_What this task involves:_
All lines holding the string "startInLoop" should be copied from the data below.
** Data for analysis follows **
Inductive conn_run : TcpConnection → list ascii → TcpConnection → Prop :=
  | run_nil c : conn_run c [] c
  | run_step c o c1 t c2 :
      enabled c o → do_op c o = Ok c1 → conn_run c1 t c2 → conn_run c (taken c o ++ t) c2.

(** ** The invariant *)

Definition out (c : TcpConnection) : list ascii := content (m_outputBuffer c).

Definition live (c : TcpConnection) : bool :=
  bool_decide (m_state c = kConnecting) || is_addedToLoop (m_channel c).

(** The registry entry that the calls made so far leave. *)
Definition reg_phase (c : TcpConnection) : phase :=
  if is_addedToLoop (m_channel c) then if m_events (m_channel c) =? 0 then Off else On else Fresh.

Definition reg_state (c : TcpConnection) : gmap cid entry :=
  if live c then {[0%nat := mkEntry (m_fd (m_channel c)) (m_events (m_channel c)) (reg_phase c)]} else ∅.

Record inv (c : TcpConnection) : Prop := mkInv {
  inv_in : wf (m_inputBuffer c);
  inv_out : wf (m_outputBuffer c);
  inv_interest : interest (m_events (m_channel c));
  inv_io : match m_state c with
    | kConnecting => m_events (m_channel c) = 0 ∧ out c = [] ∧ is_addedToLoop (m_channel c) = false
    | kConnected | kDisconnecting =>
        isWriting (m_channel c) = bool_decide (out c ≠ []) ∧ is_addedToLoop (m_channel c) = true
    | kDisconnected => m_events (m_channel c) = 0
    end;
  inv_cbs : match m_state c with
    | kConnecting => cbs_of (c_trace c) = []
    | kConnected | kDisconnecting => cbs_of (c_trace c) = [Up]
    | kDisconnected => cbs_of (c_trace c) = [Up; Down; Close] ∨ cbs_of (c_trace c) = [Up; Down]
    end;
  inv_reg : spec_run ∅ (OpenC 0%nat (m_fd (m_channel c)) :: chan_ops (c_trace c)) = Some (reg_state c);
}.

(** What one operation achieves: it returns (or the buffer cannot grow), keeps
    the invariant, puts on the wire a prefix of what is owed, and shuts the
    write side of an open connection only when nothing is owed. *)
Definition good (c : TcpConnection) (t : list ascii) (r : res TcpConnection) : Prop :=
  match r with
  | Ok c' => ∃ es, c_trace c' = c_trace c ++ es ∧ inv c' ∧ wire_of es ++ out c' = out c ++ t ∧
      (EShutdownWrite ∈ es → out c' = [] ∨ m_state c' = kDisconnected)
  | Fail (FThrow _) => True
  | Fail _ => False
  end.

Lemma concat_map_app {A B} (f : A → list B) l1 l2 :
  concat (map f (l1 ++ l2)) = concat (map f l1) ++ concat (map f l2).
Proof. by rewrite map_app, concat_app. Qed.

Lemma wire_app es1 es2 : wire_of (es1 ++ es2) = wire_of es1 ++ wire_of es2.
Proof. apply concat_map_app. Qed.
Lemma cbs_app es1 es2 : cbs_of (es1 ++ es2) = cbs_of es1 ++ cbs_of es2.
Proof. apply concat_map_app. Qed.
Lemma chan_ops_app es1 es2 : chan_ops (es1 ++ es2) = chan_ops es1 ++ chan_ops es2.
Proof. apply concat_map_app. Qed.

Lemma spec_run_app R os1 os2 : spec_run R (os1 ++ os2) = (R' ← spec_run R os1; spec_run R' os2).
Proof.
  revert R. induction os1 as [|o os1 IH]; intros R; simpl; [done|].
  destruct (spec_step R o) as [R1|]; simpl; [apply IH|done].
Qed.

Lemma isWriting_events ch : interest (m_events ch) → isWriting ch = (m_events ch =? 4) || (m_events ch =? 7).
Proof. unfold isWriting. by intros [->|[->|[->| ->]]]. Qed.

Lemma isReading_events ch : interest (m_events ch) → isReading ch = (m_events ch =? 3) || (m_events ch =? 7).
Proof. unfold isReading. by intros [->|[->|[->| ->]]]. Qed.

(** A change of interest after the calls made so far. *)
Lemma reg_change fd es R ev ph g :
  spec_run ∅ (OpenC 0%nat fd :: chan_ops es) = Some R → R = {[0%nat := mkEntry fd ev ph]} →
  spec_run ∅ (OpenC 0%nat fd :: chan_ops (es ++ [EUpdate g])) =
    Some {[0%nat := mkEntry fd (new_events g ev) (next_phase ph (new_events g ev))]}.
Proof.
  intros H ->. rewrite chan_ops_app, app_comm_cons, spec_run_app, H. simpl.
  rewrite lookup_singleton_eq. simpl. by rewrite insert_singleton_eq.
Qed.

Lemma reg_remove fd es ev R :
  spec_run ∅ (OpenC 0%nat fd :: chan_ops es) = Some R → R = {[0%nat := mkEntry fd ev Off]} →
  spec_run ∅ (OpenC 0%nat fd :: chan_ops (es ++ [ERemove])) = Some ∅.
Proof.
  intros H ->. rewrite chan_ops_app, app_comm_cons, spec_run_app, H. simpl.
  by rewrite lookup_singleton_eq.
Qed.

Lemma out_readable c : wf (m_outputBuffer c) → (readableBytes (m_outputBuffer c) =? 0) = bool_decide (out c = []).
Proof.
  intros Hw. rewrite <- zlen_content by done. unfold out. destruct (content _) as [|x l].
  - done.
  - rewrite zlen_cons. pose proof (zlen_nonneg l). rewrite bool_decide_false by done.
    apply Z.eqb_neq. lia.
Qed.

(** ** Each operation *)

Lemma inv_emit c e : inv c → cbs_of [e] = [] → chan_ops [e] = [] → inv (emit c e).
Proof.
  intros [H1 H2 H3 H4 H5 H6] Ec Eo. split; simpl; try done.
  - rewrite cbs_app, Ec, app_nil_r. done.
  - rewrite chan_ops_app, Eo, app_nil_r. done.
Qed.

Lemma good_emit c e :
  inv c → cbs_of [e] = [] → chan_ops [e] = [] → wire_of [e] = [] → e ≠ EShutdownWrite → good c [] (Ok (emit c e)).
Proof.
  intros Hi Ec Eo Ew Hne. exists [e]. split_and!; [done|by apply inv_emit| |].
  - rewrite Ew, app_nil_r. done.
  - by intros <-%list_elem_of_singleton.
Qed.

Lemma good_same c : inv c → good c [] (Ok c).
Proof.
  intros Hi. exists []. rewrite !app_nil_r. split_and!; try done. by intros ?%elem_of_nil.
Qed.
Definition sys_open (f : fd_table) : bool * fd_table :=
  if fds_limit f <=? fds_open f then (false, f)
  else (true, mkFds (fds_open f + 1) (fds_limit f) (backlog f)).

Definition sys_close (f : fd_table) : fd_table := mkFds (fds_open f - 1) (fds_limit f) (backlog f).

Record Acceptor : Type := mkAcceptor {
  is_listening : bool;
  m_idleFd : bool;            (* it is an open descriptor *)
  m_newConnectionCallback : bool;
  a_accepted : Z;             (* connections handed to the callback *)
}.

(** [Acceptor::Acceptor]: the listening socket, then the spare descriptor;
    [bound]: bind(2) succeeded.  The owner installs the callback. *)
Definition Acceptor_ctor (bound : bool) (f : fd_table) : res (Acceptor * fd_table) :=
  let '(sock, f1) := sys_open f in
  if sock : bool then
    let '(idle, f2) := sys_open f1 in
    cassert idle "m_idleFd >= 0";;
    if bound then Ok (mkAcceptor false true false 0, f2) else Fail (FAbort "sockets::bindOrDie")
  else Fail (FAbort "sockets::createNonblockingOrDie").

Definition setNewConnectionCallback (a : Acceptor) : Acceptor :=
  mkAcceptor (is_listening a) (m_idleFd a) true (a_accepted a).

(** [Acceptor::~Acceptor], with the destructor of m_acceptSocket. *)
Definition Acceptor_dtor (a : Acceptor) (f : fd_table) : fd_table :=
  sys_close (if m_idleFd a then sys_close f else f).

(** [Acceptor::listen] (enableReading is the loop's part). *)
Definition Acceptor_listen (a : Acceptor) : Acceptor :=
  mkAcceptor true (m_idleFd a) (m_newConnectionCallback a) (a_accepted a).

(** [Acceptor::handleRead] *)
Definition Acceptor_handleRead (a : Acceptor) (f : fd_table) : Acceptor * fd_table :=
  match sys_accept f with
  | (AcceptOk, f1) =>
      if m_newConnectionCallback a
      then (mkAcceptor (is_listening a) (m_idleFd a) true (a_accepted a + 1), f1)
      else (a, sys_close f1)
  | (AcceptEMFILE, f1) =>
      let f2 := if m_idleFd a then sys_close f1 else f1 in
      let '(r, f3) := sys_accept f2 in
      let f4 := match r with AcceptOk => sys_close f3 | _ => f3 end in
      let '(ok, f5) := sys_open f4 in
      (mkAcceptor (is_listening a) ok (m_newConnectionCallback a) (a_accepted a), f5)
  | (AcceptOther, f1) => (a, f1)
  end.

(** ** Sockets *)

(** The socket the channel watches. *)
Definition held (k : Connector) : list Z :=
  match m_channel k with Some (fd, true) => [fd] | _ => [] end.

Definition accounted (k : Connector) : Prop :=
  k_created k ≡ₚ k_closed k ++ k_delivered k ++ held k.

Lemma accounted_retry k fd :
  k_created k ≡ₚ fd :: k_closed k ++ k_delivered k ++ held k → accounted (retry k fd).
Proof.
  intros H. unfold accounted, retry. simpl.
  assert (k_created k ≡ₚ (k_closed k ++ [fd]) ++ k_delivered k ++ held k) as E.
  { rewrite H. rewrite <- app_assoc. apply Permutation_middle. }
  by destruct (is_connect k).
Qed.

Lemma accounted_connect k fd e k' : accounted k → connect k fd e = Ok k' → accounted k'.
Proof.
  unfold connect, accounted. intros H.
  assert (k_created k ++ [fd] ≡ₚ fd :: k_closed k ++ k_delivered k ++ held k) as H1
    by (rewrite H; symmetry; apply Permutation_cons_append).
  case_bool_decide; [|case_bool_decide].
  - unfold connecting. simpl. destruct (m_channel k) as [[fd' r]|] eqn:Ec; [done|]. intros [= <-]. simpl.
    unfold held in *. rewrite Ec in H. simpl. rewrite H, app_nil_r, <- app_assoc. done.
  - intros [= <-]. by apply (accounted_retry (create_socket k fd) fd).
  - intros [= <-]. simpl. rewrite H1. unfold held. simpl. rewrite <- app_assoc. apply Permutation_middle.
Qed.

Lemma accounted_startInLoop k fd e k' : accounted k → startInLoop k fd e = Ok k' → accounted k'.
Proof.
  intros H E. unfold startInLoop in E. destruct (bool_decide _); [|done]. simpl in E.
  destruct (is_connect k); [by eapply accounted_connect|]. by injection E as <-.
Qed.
** End of Data for analysis **
_Answer to this problem:_
Lemma accounted_startInLoop k fd e k' : accounted k → startInLoop k fd e = Ok k' → accounted k'.
  intros H E. unfold startInLoop in E. destruct (bool_decide _); [|done]. simpl in E.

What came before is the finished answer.